*** SOURCE MATERIAL ***

(** * Tape-ticker reader: the playback engine and its pointer mapper

    A shallow embedding of the RSVP reader engine of [src/App.tsx] (the
    same code in the two revisions under [src/unnamed])
    ([ReaderView]: [loop], [stopPlayback], [startPlayback],
    [handlePointerDown], [handlePointerUp], [handlePointerMove]) and of the
    dwell-weight function [getWordWeight].

    Numbers.  A JavaScript [number] that the code only ever assigns integer
    values to (word indices, the WPM fields, the font size) is a [Z].  The
    fractional quantities (timestamps in milliseconds, pointer coordinates,
    easing factors, dwell times) are exact rationals [Q]: the arithmetic of
    the source is carried out without the rounding of IEEE doubles.

    Effects.  The engine object [engine.current], the drag session
    [dragRef.current], the React state cells written by the engine and the
    calls of the [onUpdateProgress] prop are the fields of one record
    [Reader], passed explicitly.  [performance.now()] is an argument. *)

From Stdlib Require Import ZArith QArith Qround Qpower Qminmax.
From Stdlib Require Import List String Ascii Bool Sorted Lia Lqa.
From Stdlib Require Decimal DecimalString DecimalNat.
Import ListNotations.

Open Scope Z_scope.

(** ** The JavaScript primitives the engine uses *)

Module JS.

(** [Math.floor] and [Math.round] (round half up). *)
Definition Math_floor (x : Q) : Z := Qfloor x.
Definition Math_round (x : Q) : Z := Qfloor (x + 0.5)%Q.

(** [Math.min] and [Math.max] on fractional values. *)
Definition Math_min (x y : Q) : Q := Qmin x y.
Definition Math_max (x y : Q) : Q := Qmax x y.

(** [!x] on a number: true for zero. *)
Definition falsy (x : Q) : bool := Qeq_bool x 0.

(** Strict comparison [x < y] of two fractional values. *)
Definition Qltb (x y : Q) : bool := negb (Qle_bool y x).

(** [s.slice(-1)]: the last character as a string, empty for [""]. *)
Fixpoint slice_last (s : string) : string :=
  match s with
  | EmptyString => EmptyString
  | String c EmptyString => String c EmptyString
  | String _ rest => slice_last rest
  end.

(** [arr.includes(x)] on an array of strings. *)
Definition includes (arr : list string) (x : string) : bool :=
  existsb (String.eqb x) arr.

(** [s.replace(/[^...]/g, '')]: keep the characters of the class. *)
Fixpoint replace_not_in (keep : ascii -> bool) (s : string) : string :=
  match s with
  | EmptyString => EmptyString
  | String c rest =>
      if keep c then String c (replace_not_in keep rest)
      else replace_not_in keep rest
  end.

(** [arr[i]] for a numeric index: [undefined] out of range. *)
Definition index {A} (arr : list A) (i : Z) : option A :=
  if i <? 0 then None else nth_error arr (Z.to_nat i).

End JS.

(** ** constants.ts and the physics constants of App.tsx *)

Definition MIN_WPM : Z := 100.
Definition MAX_WPM : Z := 1500.
Definition MIN_FONT_SIZE : Z := 32.
Definition MAX_FONT_SIZE : Z := 128.
Definition RAMP_UP_DURATION_MS : Z := 1500.
Definition REWIND_COUNT : Z := 3.
Definition INITIAL_wpm : Z := 400.
Definition INITIAL_fontSize : Z := 64.
Definition AUTO_REV_DELAY_MS : Z := 2000.
Definition AUTO_REV_DURATION_MS : Z := 3000.

(** ** getWordWeight *)

(** The character class [a-zA-Z0-9.,!?;:] of the regular expression.  A
    character outside ASCII is outside the class, whatever its encoding. *)
Definition in_class (c : ascii) : bool :=
  let n := nat_of_ascii c in
  ((97 <=? n) && (n <=? 122))%nat
  || ((65 <=? n) && (n <=? 90))%nat
  || ((48 <=? n) && (n <=? 57))%nat
  || existsb (Ascii.eqb c) ["."; ","; "!"; "?"; ";"; ":"]%char.

(** The argument is [None] for [undefined] (a word read past the end of
    [words]). *)
Definition getWordWeight (word : option string) : Q :=
  match word with
  | None => 1
  | Some EmptyString => 1
  | Some word =>
      let cleanWord := JS.replace_not_in in_class word in
      let lastChar := JS.slice_last word in
      if JS.includes ["."; "!"; "?"]%string lastChar then 2.2
      else if JS.includes [","; ";"; ":"]%string lastChar then 1.5
      else if (String.length cleanWord <? 4)%nat then 0.8
      else if (8 <? String.length cleanWord)%nat then 1.1
      else 1
  end%Q.

(** ** The reader's state *)

Record AppSettings := mkSettings {
  cadence : bool;
  fixation : bool;
  deadman : bool;
  autoRev : bool;
  southpaw : bool
}.

(** The object held by the [engine] ref. *)
Record Engine := mkEngine {
  isPlaying : bool;
  startTime : Q;
  accumulatedTime : Q;
  lastFrameTime : Q;
  wordIndex : Z;
  targetWPM : Z;
  currentWPM : Z;
  isDragging : bool;
  lastDragTime : Q;
  dragStartWPM : Z
}.

(** The object held by [dragRef] while a drag session is open. *)
Record DragSession := mkDrag {
  startX : Q;
  startY : Q;
  startWPM : Z;
  startFontSize : Z
}.

(** Everything [ReaderView] owns or writes: the two refs, the React state
    cells, and the calls made so far to [onUpdateProgress], oldest first. *)
Record Reader := mkReader {
  engine : Engine;
  dragRef : option DragSession;
  ui_wordIndex : Z;
  ui_isPlaying : bool;
  showSettings : bool;
  displayWPM : Z;
  fontSize : Z;
  isBraking : bool;
  progressCalls : list (string * Z)
}.
Lemma execute_command_dispatch tools intent lang st :
  execute_command tools intent lang st
  = match dispatch_of intent lang with
    | Calls t args =>
        try_except (tools t args lang)
                   (fun _ => speak (generic_apology lang) lang) st
    | NoCall => ([Speak (generic_apology lang) lang], st, Ok tt)
    end.
Proof.
  unfold execute_command, dispatch_of.
  destruct intent as [| | | | |d];
    try (unfold try_except, bind, raise; now rewrite speak_apology).
  unfold try_except at 1. unfold bind at 1. unfold ret at 1.
  cbv iota beta. unfold tools_lookup.
  destruct (dict_get "tool" d) as [[| | |n| |]|];
    try (unfold bind, raise; cbv iota beta; now rewrite speak_apology);
    try (unfold try_except, bind, ret; cbv iota beta;
         now destruct (tools general_chat_t _ lang st) as [[ev st'] [[]|e]]).
  unfold bind at 1. unfold ret at 1. cbv iota beta.
  destruct (tool_of_name n) as [t|].
  - destruct (match dict_get "parameters" d with
              | Some p => p
              | None => VDict []
              end) as [| | | | |ps];
      try (unfold bind, raise; cbv iota beta; now rewrite speak_apology).
    unfold bind, ret, call_tool. cbv iota beta.
    destruct (bind_args t (dict_set "lang" (VStr lang) ps)) as [args|].
    + unfold try_except.
      now destruct (tools t args lang st) as [[ev st'] [[]|e]].
    + unfold raise. now rewrite speak_apology.
  - unfold try_except.
    now destruct (tools general_chat_t _ lang st) as [[ev st'] [[]|e]].
Qed.

Lemma execute_command_returns tools intent lang st :
  result_of (execute_command tools intent lang st) = Ok tt.
Proof.
  rewrite execute_command_dispatch.
  destruct (dispatch_of intent lang) as [t args|]; [|reflexivity].
  unfold try_except.
  destruct (tools t args lang st) as [[ev st'] [[]|e]]; [reflexivity|].
  now rewrite speak_apology.
Qed.

(** C5.  Whatever the handlers do, [execute_command] returns normally.
    When the handler it calls raises, the events are those the handler
    caused before raising followed by exactly one generic apology,
    spoken in the language passed in. *)
Theorem execute_command_never_raises :
  (forall tools intent lang st,
      result_of (execute_command tools intent lang st) = Ok tt)
  /\ (forall tools intent lang st t args ev st' e,
         dispatch_of intent lang = Calls t args ->
         tools t args lang st = (ev, st', Raised e) ->
         execute_command tools intent lang st
         = ((ev ++ [Speak (generic_apology lang) lang])%list, st', Ok tt))
  /\ generic_apology "en" = "Sorry, I had an error processing that"
  /\ generic_apology "ta" = "Error aachu, mannichanga".
Proof.
  split; [exact execute_command_returns|]. split; [|split; reflexivity].
  intros tools intent lang st t args ev st' e Hd Hr.
  rewrite execute_command_dispatch, Hd. unfold try_except.
  now rewrite Hr, speak_apology.
Qed.

Lemma execute_command_never_raises_witness :
  dispatch_of (mk_intent general_chat_t [("query", VNum "5")]) "ta"
  = Calls general_chat_t [VNum "5"]
  /\ TOOLS bare_world general_chat_t [VNum "5"] "ta" fresh
     = ([], fresh, Raised AttributeError)
  /\ execute_command (TOOLS bare_world)
       (mk_intent general_chat_t [("query", VNum "5")]) "ta" fresh
     = ([Speak "Error aachu, mannichanga" "ta"], fresh, Ok tt).
Proof.
  split; [reflexivity|]. split; [reflexivity|].
  apply (proj1 (proj2 execute_command_never_raises)
           (TOOLS bare_world) (mk_intent general_chat_t [("query", VNum "5")])
           "ta" fresh general_chat_t [VNum "5"] [] fresh AttributeError);
    reflexivity.
Defined.

(** ** What reaches a handler *)

Lemma dict_get_set_other k k' v (d : dict) :
  String.eqb k k' = false -> dict_get k (dict_set k' v d) = dict_get k d.
Proof.
  intros Hk. induction d as [|[k0 v0] r IH]; simpl.
  - now rewrite Hk.
  - destruct (String.eqb k' k0) eqn:E0; simpl.
    + apply String.eqb_eq in E0. subst k0. now rewrite Hk.
    + now rewrite IH.
Qed.

Lemma required_not_lang (t : tool) :
  forallb (fun k => negb (String.eqb k "lang")) (required t) = true.
Proof. destruct t; reflexivity. Qed.

Lemma tool_of_name_inv (n : string) (t : tool) :
  tool_of_name n = Some t -> n = tool_name t.
Proof.
  unfold tool_of_name. intros H.
  apply find_some in H. destruct H as [_ H]. now apply String.eqb_eq.
Qed.

Lemma bound_required_present t lang ps args :
  bind_args t (dict_set "lang" (VStr lang) ps) = Some args ->
  forallb (fun k => dict_has k ps) (required t) = true.
Proof.
  unfold bind_args.
  destruct (forallb _ (dict_keys _)); [|discriminate]. simpl.
  destruct (forallb (fun k => dict_has k (dict_set "lang" (VStr lang) ps))
                    (required t)) eqn:E; [|discriminate].
  intros _. pose proof (required_not_lang t) as Hl.
  rewrite forallb_forall in *.
  intros k Hk. specialize (E k Hk). specialize (Hl k Hk).
  apply negb_true_iff in Hl.
  unfold dict_has in *. now rewrite dict_get_set_other in E.
Qed.

Lemma dispatch_calls_inv intent lang t args :
  dispatch_of intent lang = Calls t args ->
  (intent_tool intent = Some (tool_name t)
   /\ structurally_valid intent = true)
  \/ (tool_known intent = false /\ t = general_chat_t /\ args = not_sure).
Proof.
  unfold dispatch_of, structurally_valid, tool_known, intent_tool,
    intent_parameters.
  destruct intent as [| | | | |d]; try discriminate.
  destruct (dict_get "tool" d) as [[| | |n| |]|]; try discriminate;
    try (intros H; injection H as <- <-; right; auto).
  destruct (tool_of_name n) as [t0|] eqn:Ht.
  - destruct (dict_get "parameters" d) as [[| | | | |ps]|]; try discriminate.
    + destruct (bind_args t0 _) as [a|] eqn:Hb; [|discriminate].
      intros H. injection H as <- <-. left.
      split; [now rewrite (tool_of_name_inv _ Ht)|].
      exact (bound_required_present _ _ _ Hb).
    + destruct t0; discriminate.
  - intros H; injection H as <- <-; right; auto.
Qed.
(** The size two dimensions broadcast to. *)
Definition broadcast_dim (m n : nat) : result nat :=
  if m =? n then Ok m
  else if m =? 1 then Ok n
  else if n =? 1 then Ok m
  else Raise ShapeMismatch.

(** A dimension of size one is read at index 0 whatever the index. *)
Definition bidx (dim i : nat) : nat := if dim =? 1 then 0 else i.

Definition tmap2 (f : scalar -> scalar -> scalar) (t u : tensor) : result tensor :=
  r <- broadcast_dim (rows t) (rows u) ;;
  c <- broadcast_dim (cols t) (cols u) ;;
  Ok (mkTensor r c (fun i j =>
        f (elem t (bidx (rows t) i) (bidx (cols t) j))
          (elem u (bidx (rows u) i) (bidx (cols u) j)))).

(** [t + u], [t - u], [t * u] *)
Definition tadd : tensor -> tensor -> result tensor := tmap2 sadd.
Definition tsub : tensor -> tensor -> result tensor := tmap2 ssub.
Definition tmul : tensor -> tensor -> result tensor := tmap2 smul.

(** [1 - t] *)
Definition one_minus (t : tensor) : tensor := tmap (fun v => ssub sone v) t.

(** [1./2 * t] *)
Definition half_times (t : tensor) : tensor := tmap (fun v => smul shalf v) t.

Fixpoint spow (v : scalar) (n : nat) : scalar :=
  match n with
  | O => sone
  | S n' => smul v (spow v n')
  end.

(** [torch.pow(t, n)] *)
Definition tpow (t : tensor) (n : nat) : tensor := tmap (fun v => spow v n) t.

(** [torch.sigmoid(t)] *)
Definition sigmoid (t : tensor) : tensor := tmap ssigmoid t.

(** [t.T] *)
Definition transpose (t : tensor) : tensor :=
  mkTensor (cols t) (rows t) (fun i j => elem t j i).

Definition dot (n : nat) (f g : nat -> scalar) : scalar :=
  fold_left (fun acc k => sadd acc (smul (f k) (g k))) (seq 0 n) szero.

(** [torch.matmul(t, u)] *)
Definition matmul (t u : tensor) : result tensor :=
  if cols t =? rows u
  then Ok (mkTensor (rows t) (cols u)
             (fun i j => dot (cols t) (fun k => elem t i k) (fun k => elem u k j)))
  else Raise ShapeMismatch.

(** ** The notebook's functions *)

(** [Z(x, W_l, b_l)]: [torch.matmul(W_l, x) + b_l]. *)
Definition Z_ (x W_l b_l : tensor) : result tensor :=
  m <- matmul W_l x ;; tadd m b_l.

(** [A(z_l)] *)
Definition A (z_l : tensor) : tensor := sigmoid z_l.

Definition forward_body (W b : list tensor) (l : Z) (a_l : tensor) : result tensor :=
  W_l <- py_get W l ;;
  b_l <- py_get b l ;;
  z_l <- Z_ a_l W_l b_l ;;
  Ok (A z_l).

Definition forward (x : tensor) (W b : list tensor) : result tensor :=
  let L := (Z.of_nat (length W) - 1)%Z in
  for_each (py_range 0 (L + 1)) (forward_body W b) x.

(** [mse_loss(a_L, y)]: [1./2 * torch.pow((a_L - y), 2)]. *)
Definition mse_loss (a_L y : tensor) : result tensor :=
  d <- tsub a_L y ;; Ok (half_times (tpow d 2)).

(** ** Standard output *)

Inductive out_event : Type :=
| PrintTensor (label : string) (t : tensor)
    (* [print(label, t)] *)
| PrintLayer (l : Z) (W_shape W_grad_shape b_shape b_grad_shape delta_shape : list nat).
    (* the formatted line of shapes of layer [l] *)

(** A computation that may print and may raise: it receives what has been
    printed so far and returns what has been printed after it. *)
Definition IO (T : Type) : Type := list out_event -> list out_event * result T.

Definition io_ret {T : Type} (v : T) : IO T := fun out => (out, Ok v).

Definition io_bind {T U : Type} (m : IO T) (f : T -> IO U) : IO U :=
  fun out =>
    match m out with
    | (out', Ok v) => f v out'
    | (out', Raise e) => (out', Raise e)
    end.

Definition lift {T : Type} (m : result T) : IO T := fun out => (out, m).
Arguments lift {T} m%_result.

Definition print (e : out_event) : IO unit := fun out => (out ++ [e], Ok tt).

Declare Scope io_scope.
Delimit Scope io_scope with io.
Notation "x <- m ;; k" := (io_bind m (fun x => k))
  (at level 61, m at next level, right associativity) : io_scope.

Fixpoint io_for_each {I : Type} (idx : list I) (body : I -> IO unit) : IO unit :=
  match idx with
  | [] => io_ret tt
  | i :: idx' => (_ <- body i ;; io_for_each idx' body)%io
  end.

***

» **ASSIGNMENT**:
Your answer must consist solely of the lines above between the line holding "b_l <- py_get b l ;;" and the line holding "(* [print(label, t)] *)", inclusive, copied exactly.

» **OUTPUT OF THE EXERCISE**:
  b_l <- py_get b l ;;
  z_l <- Z_ a_l W_l b_l ;;
  Ok (A z_l).

Definition forward (x : tensor) (W b : list tensor) : result tensor :=
  let L := (Z.of_nat (length W) - 1)%Z in
  for_each (py_range 0 (L + 1)) (forward_body W b) x.

(** [mse_loss(a_L, y)]: [1./2 * torch.pow((a_L - y), 2)]. *)
Definition mse_loss (a_L y : tensor) : result tensor :=
  d <- tsub a_L y ;; Ok (half_times (tpow d 2)).

(** ** Standard output *)

Inductive out_event : Type :=
| PrintTensor (label : string) (t : tensor)
    (* [print(label, t)] *)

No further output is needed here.